What else should I know about cold air and asthma?
Every person’s asthma is different. If cold weather triggers your asthma symptoms, you should treat it as you would any other flare-up.
Monitor the weather and try to stay inside on the very coldest days. Wear a scarf or face mask if you must go out. Guard your health so a virus doesn’t cause an asthma flare-up. Humidify the air indoors to the level that makes your breathing most comfortable.
Follow your doctor’s direction for medication use. If you are prescribed an inhaler or other medication to manage your asthma, don’t skip using it when you’re feeling fine. Always follow the plan you have in place to avoid unnecessary flare-ups.
- Make sure all your prescriptions are current. Refill if needed.
- Your Asthma Action Plan should include how to handle asthma when you have no symptoms, if symptoms begin, and if they become severe. Be prepared for all eventualities.
- Keep a notebook to write down notes whenever symptoms worsen. This could shed light on new or old triggers. Keep track of your medication usage; your doctor will appreciate a big-picture view.
Is cold air good for asthma?
Cold air is bad for most people with asthma as it tends to irritate the bronchial tubes and trigger asthma symptoms.
If you have asthma, it may be best for you to stay indoors as much as possible during cold winter weather. Be sure to monitor indoor air quality and install HEPA filters in your ventilation systems. Watch for signs of mold and remove it as quickly as possible. Install dust mite-proof pillows and mattress covers in your bedding. Consider buying an air purifier or air cleaner to help remove pet dander and other allergens from your indoor air.

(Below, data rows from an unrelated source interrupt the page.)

(** C4: from an empty affinity table and a connection C whose count is 0,
    binding "session1" to C twice gives C the count 2 with the mapping
    present; one unbind gives the count 1 and keeps the mapping; a second
    unbind removes the mapping.  In general [unbindSubConn key], on a key
    bound to a handle that has a reference, subtracts one from that
    reference's [affinityCnt] and removes the mapping exactly when the new
    count is <= 0; on an unbound key it changes nothing. *)
Theorem C4_unbindSubConn_decrements_and_removes_at_zero
    (gb : gcpBalancer) (key : string) (C : SubConn) (ref : subConnRef) :
  (affinityMap gb = ∅ -> scRefs gb !! C = Some ref -> affinityCnt ref = 0 ->
   exists g2 g3 g4,
     run gb [OpBind "session1" C; OpBind "session1" C] = Ok g2 /\
     affinityOf g2 C = Some 2 /\ affinityMap g2 !! "session1" = Some C /\
     unbindSubConn g2 "session1" = Ok g3 /\
     affinityOf g3 C = Some 1 /\ affinityMap g3 !! "session1" = Some C /\
     unbindSubConn g3 "session1" = Ok g4 /\
     affinityOf g4 C = Some 0 /\ affinityMap g4 !! "session1" = None) /\
  (affinityMap gb !! key = Some C -> scRefs gb !! C = Some ref ->
   exists gb',
     unbindSubConn gb key = Ok gb' /\
     affinityOf gb' C = Some (int32 (affinityCnt ref - 1)) /\
     (int32 (affinityCnt ref - 1) <= 0 ->
        affinityMap gb' = delete key (affinityMap gb)) /\
     (0 < int32 (affinityCnt ref - 1) -> affinityMap gb' = affinityMap gb) /\
     (forall sc', sc' <> C -> scRefs gb' !! sc' = scRefs gb !! sc') /\
     scStates gb' = scStates gb) /\
  (affinityMap gb !! key = None -> unbindSubConn gb key = Ok gb).
Proof.
  split; [|split].
  - intros Hempty Href Hzero.
    destruct ref as [h a s]. simpl in Hzero. subst a.
    eexists _, _, _. simpl run.
    rewrite (bindSubConn_Some gb _ C _ Href), Hempty, lookup_empty. simpl rbind.
    erewrite bindSubConn_Some by (simpl; apply lookup_insert_eq).
    simpl. rewrite lookup_insert_eq.
    split; [reflexivity|].
    split; [unfold affinityOf; simpl; now rewrite lookup_insert_eq|].
    split; [simpl; now rewrite lookup_insert_eq|].
    erewrite unbindSubConn_Some;
      [| simpl; apply lookup_insert_eq | simpl; apply lookup_insert_eq].
    simpl. split; [reflexivity|].
    split; [unfold affinityOf; simpl; now rewrite lookup_insert_eq|].
    split; [simpl; now rewrite lookup_insert_eq|].
    erewrite unbindSubConn_Some;
      [| simpl; apply lookup_insert_eq | simpl; apply lookup_insert_eq].
    simpl. split; [reflexivity|].
    split; [unfold affinityOf; simpl; now rewrite lookup_insert_eq|].
    simpl. apply lookup_delete_eq.
  - intros Hk Href. eexists.
    split; [apply (unbindSubConn_Some gb key C ref Hk Href)|].
    cbv zeta. simpl affinityCnt.
    replace (affinityCnt ref + -1) with (affinityCnt ref - 1) by ring.
    destruct (Z.leb_spec (int32 (affinityCnt ref - 1)) 0) as [Hle|Hlt];
      (split; [unfold affinityOf; simpl; now rewrite lookup_insert_eq|]);
      (split; [intros ?; try reflexivity; lia|]);
      (split; [intros ?; try reflexivity; lia|]);
      (split; [intros sc' Hne; simpl; now rewrite lookup_insert_ne | reflexivity]).
  - apply unbindSubConn_unbound.
Qed.

Lemma C4_unbindSubConn_witness :
  (exists g2 g3 g4,
     run (newSubConn Build (Some 1%nat))
         [OpBind "session1" 1%nat; OpBind "session1" 1%nat] = Ok g2 /\
     affinityOf g2 1%nat = Some 2 /\ affinityMap g2 !! "session1" = Some 1%nat /\
     unbindSubConn g2 "session1" = Ok g3 /\
     affinityOf g3 1%nat = Some 1 /\ affinityMap g3 !! "session1" = Some 1%nat /\
     unbindSubConn g3 "session1" = Ok g4 /\
     affinityOf g4 1%nat = Some 0 /\ affinityMap g4 !! "session1" = None) /\
  (exists gb',
     unbindSubConn
       (set_affinityMap {[ "session1" := 1%nat ]}
          (set_scRefs {[ 1%nat := mkRef 1%nat 1 0 ]} Build)) "session1" = Ok gb' /\
     affinityOf gb' 1%nat = Some 0 /\
     affinityMap gb' = delete "session1" {[ "session1" := 1%nat ]}) /\
  unbindSubConn (newSubConn Build (Some 1%nat)) "session1"
    = Ok (newSubConn Build (Some 1%nat)).
Proof.
  destruct (C4_unbindSubConn_decrements_and_removes_at_zero
              (newSubConn Build (Some 1%nat)) "session1" 1%nat (mkRef 1%nat 0 0))
    as (Hscenario & _ & Hunbound).
  destruct (C4_unbindSubConn_decrements_and_removes_at_zero
              (set_affinityMap {[ "session1" := 1%nat ]}
                 (set_scRefs {[ 1%nat := mkRef 1%nat 1 0 ]} Build))
              "session1" 1%nat (mkRef 1%nat 1 0))
    as (_ & Hbound & _).
  split; [|split].
  - apply Hscenario; reflexivity.
  - destruct (Hbound eq_refl eq_refl) as (gb' & Hu & Hcnt & Hdel & _).
    exists gb'. split; [exact Hu|]. split; [exact Hcnt|].
    apply Hdel. vm_compute. discriminate.
  - apply Hunbound. reflexivity.
Defined.

End AffinityClaims.

(** ** Effect of the pool operations on the three maps *)

Section PoolFacts.
Import Evaluator Balancer.

Lemma anyConnecting_true gb :
  anyConnecting gb = true <-> exists sc, scStates gb !! sc = Some Connecting.
Proof.
  unfold anyConnecting. rewrite existsb_exists. split.
  - intros ([sc s] & Hin & Hs). apply bool_decide_eq_true in Hs. simpl in Hs.
    subst s. exists sc. apply elem_of_map_to_list. now apply list_elem_of_In.
  - intros (sc & Hsc). exists (sc, Connecting). split.
    + apply list_elem_of_In. now apply elem_of_map_to_list.
    + now apply bool_decide_eq_true.
Qed.

(** [newSubConn] either leaves the maps alone or registers the handle it
    received, with zero counts and in state [Idle]. *)
Lemma newSubConn_maps gb r :
  affinityMap (newSubConn gb r) = affinityMap gb /\
  ((scStates (newSubConn gb r) = scStates gb /\
    scRefs (newSubConn gb r) = scRefs gb) \/
   (exists sc, r = Some sc /\ anyConnecting gb = false /\
      scStates (newSubConn gb r) = <[sc := Idle]> (scStates gb) /\
      scRefs (newSubConn gb r) = <[sc := mkRef sc 0 0]> (scRefs gb))).
Proof.
  unfold newSubConn. destruct (anyConnecting gb) eqn:E; [auto|].
  destruct r as [sc|]; simpl; [|auto].
  split; [reflexivity|]. right. exists sc. auto.
Qed.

Modern homes have better windows and insulation. They are less drafty and conserve heat better. But that means bedding, furniture, carpets and curtains can hold on to moisture, encouraging dust mites to breed. Keep your home below 50% humidity and use dehumidifiers to help keep dust mites from breeding. When the weather allows, open your windows for one hour per day to reduce humidity in the house.